I am searching for a function $~f : \mathbb{R}\rightarrow \mathbb{R}$ with $$ f\left(\frac{1}{k}\right) = 0 ~\forall k\in\mathbb{N}. $$ This function has to be smooth!
First approach: I have tried $f(x) = \sin(\pi/x)$. This works, however, this function is not smooth (as far as I am concerned?).
Context: The overall aim is to find two functions $f,g$ such that $f\neq g$ but $f(1/k) = g(1/k) ~\forall k\in\mathbb{N}$.
EDIT: Smooth means $f\in C^\infty$. $~f$ has to be at least defined on $(0,1]$.
On
Using the function $e^{-1/x^2}$ for $x \ne 0$, and $0$ if $x = 0$, we get a function which is $C^{\infty}$ and supported on $[0, \infty)$. Multiplying this by a shift and flip of the function, we can easily construct a function which is $C^{\infty}$ and supported only on $[0, 1]$, giving a bump function.
Summing translates and dilates of thus localized to the intervals $[1/2, 1]$, $[1/3, 1/2]$, $[1/4, 1/3]$ and so on gives an example of a function whose zeros in $[0, 1]$ are only at the points $1, 1/2, 1/3, ...$.
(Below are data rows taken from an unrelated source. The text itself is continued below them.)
(* ===== verification/IntrusiveListSystem.v ===== *)
(** * Programs with intrusive lists

    The abstract state of a program: the lists with their sequences, the
    elements that are in no list, and the elements that were passed to a
    disposer.  Every sequence of operations that respects the preconditions
    runs in the model of containers/intrusive_list.h and leads to the memory
    that represents the abstract state. *)

From S2P Require Import Prelude CppInt CircularBuffer IntrusiveList IntrusiveListSpec.
Import IntrusiveList IntrusiveListSpec.

Module IntrusiveListSystem.

Record state := { lists : gmap ref (list ref); free : gset ref; log : list ref }.

(** [p] is a node of one of the lists. *)
Definition within (s : state) (p : ref) : Prop := ∃ r xs, lists s !! r = Some xs ∧ p ∈ r :: xs.

Definition dead (s : state) (p : ref) : Prop := p ∉ free s ∧ ¬ within s p.

Record rep (m : memory) (s : state) : Prop := {
  rep_lists : ∀ r xs, lists s !! r = Some xs → represents (nodes m) r xs;
  rep_disjoint : ∀ r1 xs1 r2 xs2 p, lists s !! r1 = Some xs1 → lists s !! r2 = Some xs2 →
    p ∈ r1 :: xs1 → p ∈ r2 :: xs2 → r1 = r2;
  rep_free : ∀ p, p ∈ free s → nodes m !! p = Some unlinked;
  rep_dead : ∀ p, dead s p → nodes m !! p = None;
  rep_log : disposed m = log s;
}.

(** ** Operations *)

Inductive insertion :=
  | PushFront (x : ref)
  | PushBack (x : ref)
  | Insert (i : nat) (new : list ref).

Inductive removal :=
  | PopFront
  | PopBack
  | Erase (i : nat)
  | EraseRange (i n : nat)
  | Clear
  | RemoveIf (p : ref → bool).
(* ===== verification/CircularBufferSpec.v ===== *)
(** * The circular buffer refines a bounded sequence

    [represents b xs]: the live objects of the storage are exactly the elements
    [xs], in the slots that follow the head.  Every operation of
    CircularBuffer.v is shown to return, for all three assertion levels, and to
    represent the sequence it should. *)

From S2P Require Import Prelude CppInt CircularBuffer.

Local Open Scope Z_scope.

Module CircularBufferSpec.
Import CircularBuffer.

Section Spec.
Context {T : Type}.
Variables (MaxSize : Z) (level : assert_level).
(** An array has at least one element, and no object is larger than the
    differences of its addresses can express. *)
Hypothesis HMax : 0 < MaxSize < 2 ^ 63.

Set Default Proof Using "Type + HMax".

Local Abbreviation buffer := (circular_buffer T).

(** The slot of element [i]. *)
Definition slot (head : Z) (i : nat) : nat := Z.to_nat ((head + Z.of_nat i) mod MaxSize).

(** The live objects are the elements [xs], from the head on. *)
Definition holds (a : list (option T)) (head : Z) (xs : list T) : Prop :=
  length a = Z.to_nat MaxSize ∧
  ∀ i, (i < Z.to_nat MaxSize)%nat → a !! slot head i = Some (xs !! i).

Record represents (b : buffer) (xs : list T) : Prop := {
  rep_holds : holds (array_ b) (head_ b) xs;
  rep_head : 0 <= head_ b < MaxSize;
  rep_size : size_ b = Z.of_nat (length xs);
  rep_bound : Z.of_nat (length xs) <= MaxSize;
  rep_tail : tail_ b = (head_ b + size_ b) mod MaxSize;
}.

(** ** Slots *)

Lemma slot_lt head i : (slot head i < Z.to_nat MaxSize)%nat.
Proof. unfold slot. pose proof (Z.mod_pos_bound (head + Z.of_nat i) MaxSize). lia. Qed.

Lemma slot_inj head i j :
  (i < Z.to_nat MaxSize)%nat → (j < Z.to_nat MaxSize)%nat → slot head i = slot head j → i = j.
Proof.
  unfold slot. intros Hi Hj E.
  apply Z2Nat.inj in E; [|apply Z.mod_pos_bound; lia..].
  assert ((Z.of_nat i - Z.of_nat j) mod MaxSize = 0) as E'.
  { replace (Z.of_nat i - Z.of_nat j) with ((head + Z.of_nat i) - (head + Z.of_nat j)) by lia.
    rewrite Zminus_mod, E, Z.sub_diag. apply Zmod_0_l. }
  apply Z.mod_divide in E' as [k Hk]; [|lia].
  assert (Z.of_nat i < MaxSize ∧ Z.of_nat j < MaxSize) as [] by lia.
  assert (-1 < k < 1) by (split; nia). assert (k = 0) as -> by lia. lia.
Qed.

Lemma slot_next head i : 0 <= head → slot ((head + 1) mod MaxSize) i = slot head (S i).
Proof.
  intros Hh. unfold slot. rewrite Zplus_mod_idemp_l. do 2 f_equal. lia.
Qed.

Lemma slot_surj head j : (j < Z.to_nat MaxSize)%nat → ∃ i, (i < Z.to_nat MaxSize)%nat ∧ slot head i = j.
Proof.
  intros Hj. exists (Z.to_nat ((Z.of_nat j - head) mod MaxSize)).
  pose proof (Z.mod_pos_bound (Z.of_nat j - head) MaxSize ltac:(lia)). split; [lia|].
  unfold slot. rewrite Z2Nat.id, Zplus_mod_idemp_r by lia.
  replace (head + (Z.of_nat j - head)) with (Z.of_nat j) by lia. rewrite Z.mod_small by lia. lia.
Qed.

(** ** Storage *)

Lemma holds_insert a head xs xs' i o :
  holds a head xs → (i < Z.to_nat MaxSize)%nat → xs' !! i = o →
  (∀ j, j ≠ i → (j < Z.to_nat MaxSize)%nat → xs' !! j = xs !! j) →
  holds (<[slot head i := o]> a) head xs'.
Proof.
  intros [Hl Ha] Hi Ho Hj. split; [by rewrite length_insert|]. intros j Hj'.
  destruct (decide (j = i)) as [->|Hne].
  - rewrite list_lookup_insert_eq by (rewrite Hl; apply slot_lt). by rewrite Ho.
  - rewrite list_lookup_insert_ne by (intros E; by apply slot_inj in E).
    by rewrite Ha, Hj.
Qed.

Lemma holds_update a head xs i v :
  holds a head xs → (i < length xs)%nat → Z.of_nat (length xs) <= MaxSize →
  holds (<[slot head i := Some v]> a) head (<[i := v]> xs).
Proof.
  intros Ha Hi Hb. eapply holds_insert; [done|lia|by apply list_lookup_insert_eq|].
  intros j Hj _. by apply list_lookup_insert_ne.
Qed.

Lemma holds_construct a head xs v :
  holds a head xs → Z.of_nat (length xs) < MaxSize →
  holds (<[slot head (length xs) := Some v]> a) head (xs ++ [v]).
Proof.
  intros Ha Hb. eapply holds_insert; [done|lia|by apply list_lookup_middle|].
  intros j Hj _. destruct (decide (j < length xs)%nat).
  - by rewrite lookup_app_l.
  - rewrite !(proj2 (lookup_ge_None _ _)); [done|lia|rewrite length_app; simpl; lia].
Qed.

Lemma holds_destroy_back a head xs x :
  holds a head (xs ++ [x]) → Z.of_nat (length (xs ++ [x])) <= MaxSize →
  holds (<[slot head (length xs) := None]> a) head xs.
Proof.
  rewrite length_app. simpl. intros Ha Hb.
  eapply holds_insert; [done|lia|by apply lookup_ge_None|].
  intros j Hj _. destruct (decide (j < length xs)%nat).
  - by rewrite lookup_app_l.
  - rewrite !(proj2 (lookup_ge_None _ _)); [done|rewrite length_app; simpl; lia|lia].
Qed.

Lemma holds_destroy_front a head x xs :
  holds a head (x :: xs) → 0 <= head < MaxSize → Z.of_nat (length (x :: xs)) <= MaxSize →
  holds (<[slot head 0 := None]> a) ((head + 1) mod MaxSize) xs.
Proof.
  intros [Hl Ha] Hh Hb. simpl in Hb. split; [by rewrite length_insert|].
  intros i Hi. rewrite slot_next by lia.
  destruct (decide (S i < Z.to_nat MaxSize)%nat) as [Hs|Hs].
  - rewrite list_lookup_insert_ne by (intros E; apply slot_inj in E; lia). by rewrite Ha.
  - assert (slot head (S i) = slot head 0) as ->.
    { unfold slot. f_equal. replace (head + Z.of_nat (S i)) with (head + Z.of_nat 0 + 1 * MaxSize) by lia.
      by rewrite Z.mod_add by lia. }
    rewrite list_lookup_insert_eq by (rewrite Hl; apply slot_lt).
    by rewrite (proj2 (lookup_ge_None xs i)) by lia.
Qed.

Lemma holds_nil a head head' : holds a head [] → holds a head' [].
Proof.
  intros [Hl Ha]. split; [done|]. intros i Hi.
  destruct (slot_surj head (slot head' i) (slot_lt _ _)) as (j & Hj & <-).
  rewrite Ha by done. by rewrite !lookup_nil.
Qed.

(** ** Access *)

Lemma ASSERT_DBG_true {A} x (k : outcome A) : x = true → ASSERT_DBG level x k = k.
Proof. intros ->. by destruct level. Qed.

Lemma PRECONDITION_true {A} x (k : outcome A) : x = true → PRECONDITION level x k = k.
Proof. intros ->. by destruct level. Qed.

Lemma ptrdiff_add a b :
  - 2 ^ 63 <= a < 2 ^ 63 → - 2 ^ 63 <= b < 2 ^ 63 → - 2 ^ 63 <= a + b < 2 ^ 63 →
  c_add int64_t int64_t a b = Ret (a + b).
Proof.
  intros. apply c_binop_exact; unfold in_range; cbv [lowest max digits is_signed bits]; lia.
Qed.

Lemma ptrdiff_sub a b :
  - 2 ^ 63 <= a < 2 ^ 63 → - 2 ^ 63 <= b < 2 ^ 63 → - 2 ^ 63 <= a - b < 2 ^ 63 →
  c_sub int64_t int64_t a b = Ret (a - b).
Proof.
  intros. apply c_binop_exact; unfold in_range; cbv [lowest max digits is_signed bits]; lia.
Qed.

(** The iterator of the buffer at address [this] to position [i]. *)
Definition at_ (this : positive) (i : nat) : iterator :=
  {| current_ := Z.of_nat i; container_ := Some this |}.

Lemma advance_at this i n :
  Z.of_nat (i + n) <= MaxSize → advance (at_ this i) (Z.of_nat n) = Ret (at_ this (i + n)).
Proof.
  intros. unfold advance, at_. cbn [current_ container_].
  rewrite ptrdiff_add by lia. cbn. by rewrite Nat2Z.inj_add.
Qed.
Lemma good_vector :
  good so
    (λ t, Z.of_nat (length t) <= (max (offset_t A) - sub) / sz
          ∧ Z.of_nat (length t) <= max_size con ∧ Forall wf t)
    (λ t, serialize_vector level A sz (Z.of_nat (length t)) (serialize_elements sz ser t))
    (λ t c,
      let size := sub + Z.of_nat (length t) * sz in
      if fits A M size c then
        let '(t, c, z) := clip_elements clp (list_to_vec t) (c + size) in (vec_to_list t, c, z)
      else ([], c, true))
    (deserialize_vector level A con w0 sz des).
Proof using Hsub Hoff Hle HM Hsz Hgood.
  intros t m c p (Hn & Hmax & Hwf) Hp Hc HcM Hm. cbn zeta.
  pose proof (sizeof_int_range (subsize_t A)) as Hss.
  change (sizeof_int (subsize_t A)) with sub in Hss.
  pose proof (sizeof_int_range (offset_t A)).
  rewrite vector_block by lia. set (n := Z.of_nat (length t)) in *.
  destruct (fits A M (sub + n * sz) c) eqn:Hfit.
  - rewrite (fits_cast _ c) by (done || lia).
    pose proof (good_elements sz wf ser clp des Hsz Hgood (length t) (list_to_vec t)) as He.
    cbv beta in He. rewrite vec_to_list_to_vec in He. fold n in He. rewrite (Z.mul_comm sz) in He.
    apply andb_true_iff in Hfit as Hf. destruct Hf as [_ Hf%Z.leb_le].
    specialize (λ m', He m' (c + (sub + n * sz)) (c + sub) Hwf ltac:(lia) ltac:(lia) ltac:(lia)).
    destruct (clip_elements clp (list_to_vec t) (c + (sub + n * sz))) as [[t' c'] z].
    destruct (block_stored (n * sz) (serialize_elements sz ser t) m c c' p
      (λ m', reads (deserialize_elements sz des) (c + sub)
               (region (c + sub) (n * sz) (c + (sub + n * sz)) c') c' m' t' z))
      as (m' & -> & Hc' & Hs & Hl & Hr); [done|lia| |lia..|].
    { intros m1 Hm1. destruct (He m1) as (m2 & ? & ? & ? & ?); [lia|].
      exists m2. split_and!; [eassumption|lia|lia|eassumption|eassumption]. }
    exists m'. split_and!; [done|lia|lia|done|].
    intros d t0 Hd Hlen Hsd. unfold deserialize_vector.
    destruct (He m) as (_ & _ & Hc2 & _); [lia|].
    rewrite (vector_location_spec sz n d p c) by (done || lia || by apply Hr).
    cbn [mbind outcome_bind]. rewrite (proj2 (Z.ltb_ge _ _)) by lia.
    erewrite (deserialize_elements_list des sz d _ _ (length t) t');
      [done|rewrite length_resize; lia|].
    intros t0'. apply Hl; [done..|]. eapply agree_sub; [|exact Hsd]. unfold region. intros. lia.
  - destruct (block_dropped (sub + n * sz) (static_cast (subsize_t A) (n * sz))
      (serialize_elements sz ser t) m c p) as (m' & -> & Hs & Hr); [done|lia..|].
    exists m'. split_and!; [done|lia|lia|done|].
    intros d t0 Hd Hlen Hsd. unfold deserialize_vector, vector_location. rewrite Hr by done. cbn.
    by rewrite clear_nil.
Qed.

End Vectors.

Lemma chunks_concat size t :
  Forall (λ s : str, length s = size) t → chunks size (length t) (concat t) = t.
Proof using.
  induction 1 as [|s t Hs _ IH]; [done|]. cbn [length chunks concat].
  by rewrite take_app_length', drop_app_length', IH by done.
Qed.

Lemma length_concat_chunks size (t : list str) :
  Forall (λ s, length s = size) t → length (concat t) = (length t * size)%nat.
Proof using. induction 1 as [|s t Hs _ IH]; [done|]. simpl. rewrite length_app. lia. Qed.

Lemma good_integral_vector tag size :
  (0 < size)%nat →
  good so (wf_value A (IntegralVector tag size)) (serialize level A (IntegralVector tag size))
    (clip A M (IntegralVector tag size)) (deserialize_integral_vector level A size).
Proof using Hsub Hoff Hle HM.
  intros Hsize t m c p (Hn & Hwf) Hp Hc HcM Hm. cbn [clip serialize].
  pose proof (sizeof_int_range (subsize_t A)) as Hss.
  change (sizeof_int (subsize_t A)) with sub in Hss.
  pose proof (sizeof_int_range (offset_t A)).
  rewrite vector_block by lia. set (n := Z.of_nat (length t)) in *. set (sz := Z.of_nat size) in *.
  assert (Z.of_nat (length (concat t)) = n * sz) as Hk
    by (rewrite (length_concat_chunks size) by done; lia).
  destruct (fits A M (sub + n * sz) c) eqn:Hfit.
  - rewrite (fits_cast _ c) by (done || lia).
    destruct (block_stored (n * sz) (serialize_memcpy (concat t)) m c (c + (sub + n * sz)) p
      (λ m', load m' (c + sub) (n * sz) = Ret (concat t))) as (m' & -> & Hc' & Hs & Hl & Hr);
      [done|lia| |lia..|].
    { intros m1 Hm1. rewrite <-Hk. apply memcpy_contents; [lia|by rewrite Hk|lia]. }
    exists m'. split_and!; [done|lia|lia|done|].
    intros d t0 Hd Hlen Hsd. unfold deserialize_integral_vector. fold sz.
    rewrite (vector_location_spec sz n d p c) by (done || lia || by apply Hr).
    cbn [mbind outcome_bind]. fold sz.
    rewrite (load_agree m' _ _ _ (concat t)) by
      (done || lia || (eapply agree_sub; [|exact Hsd]; unfold region; intros; lia)).
    cbn. unfold n. by rewrite Nat2Z.id, chunks_concat.
  - destruct (block_dropped (sub + n * sz) (static_cast (subsize_t A) (n * sz))
      (serialize_memcpy (concat t)) m c p) as (m' & -> & Hs & Hr); [done|lia..|].
    exists m'. split_and!; [done|lia|lia|done|].
    intros d t0 Hd Hlen Hsd. unfold deserialize_integral_vector, vector_location. by rewrite Hr.
Qed.

End Good.

End SerializerSpec.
Let $g(x)=\exp(-\frac1{x-1})$ for $x>1$, and $g(x)=0$ for $x\le 1$. This automatically satisfies $g(1/k)=0$, since $1/k\le 1$. For a proof that $g$ is smooth, see
https://en.wikipedia.org/wiki/Non-analytic_smooth_function#The_function_is_smooth
Note that my function $g$ is a shift of Wikipedia's function $f$, i.e. $f(x)=g(x+1)$.